Selon ses dires, les députés qui ont voté contre la révision constitutionnelle « n’ont pas seulement trahi un projet, mais aussi une idée de l’unité et de la solidarité qui doivent présider à notre action politique. La défection de quelques voix dans nos rangs n’est pas un simple incident : elle témoigne d’un malaise profond qui nécessite une réponse immédiate et concertée », a-t-il analysé.
Face à cette situation qui ne lui plaît pas et n’honore la majorité, l’ancien maire de Lokossa trouve qu’il est impératif de s’interroger sur les « actions des chefs de nos partis de la mouvance depuis ces événements.
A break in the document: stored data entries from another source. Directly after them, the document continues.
Section exchange.
Implicit Types (c : Config) (t : nat) (x : Exchange).

(** The settlements of an exchange take a call that waits for its response
    to where [classify] says. *)
Lemma p2i_exchange_run c t x :
  tasks c !! t = Some AwaitFetch ->
  run (exchange_events t x) c =
  Some match classify fallbackMessage x with
       | Rejected err => setTask t Finished (catchFinally err c)
       | Fulfilled zipBlob => onBlob t (Fulfilled zipBlob) c
       end.
Proof.
  intros Ht. unfold exchange_events, classify.
  destruct (ex_fetch x) as [[[]]|err]; cbn [run step]; rewrite Ht;
    cbn [mbind option_bind onFetch ok]; [| |done].
  - cbn [run step]. erewrite setTask_lookup by done. cbn [mbind option_bind].
    rewrite onBlob_setTask. by destruct (ex_blob x).
  - cbn [run step]. erewrite setTask_lookup by done. cbn [mbind option_bind].
    rewrite onText_setTask. by destruct (ex_text x).
Qed.

(** C20. The handler, await by await, implements the one-shot reading of an
    exchange: an exchange classified as an error ends the submission in the
    [catch] clause with that error, an exchange classified as a blob leaves
    the handler where the blob has just been read. *)
Theorem p2i_exchange_classified c t x :
  tasks c !! t = Some AwaitFetch ->
  run (exchange_events t x) c =
  Some match classify fallbackMessage x with
       | Rejected err => setTask t Finished (catchFinally err c)
       | Fulfilled zipBlob => onBlob t (Fulfilled zipBlob) c
       end.
Proof. apply p2i_exchange_run. Qed.

Lemma p2i_exchange_classified_witness :
  run (exchange_events 0 refused) (after submitted) =
  Some match classify fallbackMessage refused with
       | Rejected err => setTask 0 Finished (catchFinally err (after submitted))
       | Fulfilled zipBlob => onBlob 0 (Fulfilled zipBlob) (after submitted)
       end.
Proof. apply (p2i_exchange_classified (after submitted) 0 refused). reflexivity. Defined.

(** A submission that fails, at whichever await, ends with the
    error's message shown, the loading flag clear and no previews on the
    page; the selected file, the format and the archive link are as they
    were, and no object URL is touched. *)
Lemma p2i_failure_shown c t k err :
  reachable c -> tasks c !! t = Some k -> active k = true ->
  let c' := setTask t Finished (catchFinally err c) in
  state c' = mkState (selectedFile (state c)) (targetFormat (state c))
               (mkArray (ref (convertedImages (state c))) []) (zipUrl (state c))
               false (Exn.message err) /\
  urls c' = urls c.
Proof.
  intros HI%reachable_Inv Ht Hk. rewrite catchFinally_eq. simpl.
  pose proof (phase_ok_active _ _ _ Hk (Inv_phase_lookup _ _ _ HI Ht)) as Hi.
  split; [|done]. unfold setIsLoading, setError. simpl. f_equal.
  destruct (convertedImages (state c)); simpl in *. by subst.
Qed.

Lemma p2i_failure_shown_witness :
  let c := after submitted in
  let c' := setTask 0 Finished (catchFinally Exn.NotAnError c) in
  state c' = mkState (selectedFile (state c)) (targetFormat (state c))
               (mkArray (ref (convertedImages (state c))) []) (zipUrl (state c))
               false (Exn.message Exn.NotAnError) /\
  urls c' = urls c.
Proof.
  apply (p2i_failure_shown (after submitted) 0 AwaitFetch Exn.NotAnError);
    [apply after_reachable|reflexivity..].
Defined.

(** What the server says when it refuses is what the page shows: its
    text, or the default message when the text is empty; the message shown
    is never empty. *)
Lemma p2i_server_error_text c t errorText :
  error (state (onText t (Fulfilled errorText) c)) =
    Some (Str.or_default errorText fallbackMessage) /\
  Str.or_default errorText fallbackMessage <> [] /\
  isLoading (state (onText t (Fulfilled errorText) c)) = false.
Proof.
  cbn [onText]. rewrite catchFinally_eq. split_and!; [done| |done].
  by apply or_default_truthy.
Qed.

End exchange.

(** ** Reading the archive *)

(** The archive has arrived and has its URL. *)
Definition fetched : list Event :=
  submitted ++ [FetchSettled 0 (Fulfilled (mkResponse true));
                BlobSettled 0 (Fulfilled archive)].

Section archive.
Implicit Types (c : Config) (t : nat) (zip : list ZipObject) (order : list nat).

(** Loading the archive and reading its entries, in any order, ends with
    the previews of the entries that are not directories. *)
Lemma p2i_archive_run c t zipBlob zip blobs order :
  tasks c !! t = Some (AwaitLoad zipBlob) ->
  order ≡ₚ seq 0 (length (imagePromises zip)) ->
  exists c', run (LoadSettled t (Fulfilled zip) :: entry_events t blobs order) c = Some c' /\
             shows (imagePromises zip) t c'.
Proof.
  intros Ht Hp. cbn [run step]. rewrite Ht. cbn [mbind option_bind onLoad].
  destruct (imagePromises zip) as [|n names] eqn:Hn.
  - apply Permutation_nil_r in Hp as ->. eexists; split; [done|].
    by eapply showImages_shows.
  - eapply entries_run; [|by apply settling_start|by eapply setTask_lookup].
    intros ->. by apply Permutation_nil_cons in Hp.
Qed.

(** C3. Once the archive is loaded and its entries are read, in whatever
    order the reads complete, the page shows one preview per entry that is
    not a directory, named after the entry, in the archive's order, and the
    loading flag is clear.  An archive without such entries ends the same
    way, with no previews. *)
Theorem p2i_archive_order c t zipBlob zip blobs order :
  tasks c !! t = Some (AwaitLoad zipBlob) ->
  order ≡ₚ seq 0 (length (filter (fun e => zip_dir e = false) zip)) ->
  exists c', run (LoadSettled t (Fulfilled zip) :: entry_events t blobs order) c = Some c' /\
             shows (zip_name <$> filter (fun e => zip_dir e = false) zip) t c'.
Proof.
  intros Ht Hp. rewrite <-(length_fmap zip_name) in Hp.
  by apply (p2i_archive_run c t zipBlob).
Qed.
Quelles démarches ont-ils menées pour concilier les points de vue au sein même de la mouvance et renforcer notre unité ? Ont-ils pris l’initiative de dialoguer avec les députés du parti Les Démocrates pour les convaincre de soutenir nos réformes ? », a-t-il demandé, car pour lui « Dans une démocratie, cela ne devrait pas être considéré comme une démarche contre nature ».
En attendant de trouver des réponses à ces préoccupations, l’ancien deuxième vice-président de l’Assemblée nationale pense que leur défi n’est plus de convaincre l’opposition, mais de restaurer la foi au sein de leurs propres troupes puisque la mouvance a opté pour la création de partis d’ensembles, forts et grands. « Pour avancer, il est crucial de resserrer les rangs, renforcer la discipline et retrouver cette cohésion qui nous a permis, par le passé, de mener à bien des réformes ambitieuses. Si nous ne prenons pas conscience de ces enjeux internes, nous risquons de voir des opportunités cruciales s’évanouir et notre projet politique s’effriter, laissant la porte ouverte à ceux qui, de l’extérieur, guettent la moindre faiblesse de notre édifice démocratique », prévient l’élu de la 18eme circonscription électorale. Signalons que le coup d’État récemment déjoué, constitue aussi, selon Dakpè Sossou, l’un des problèmes de la mouvance.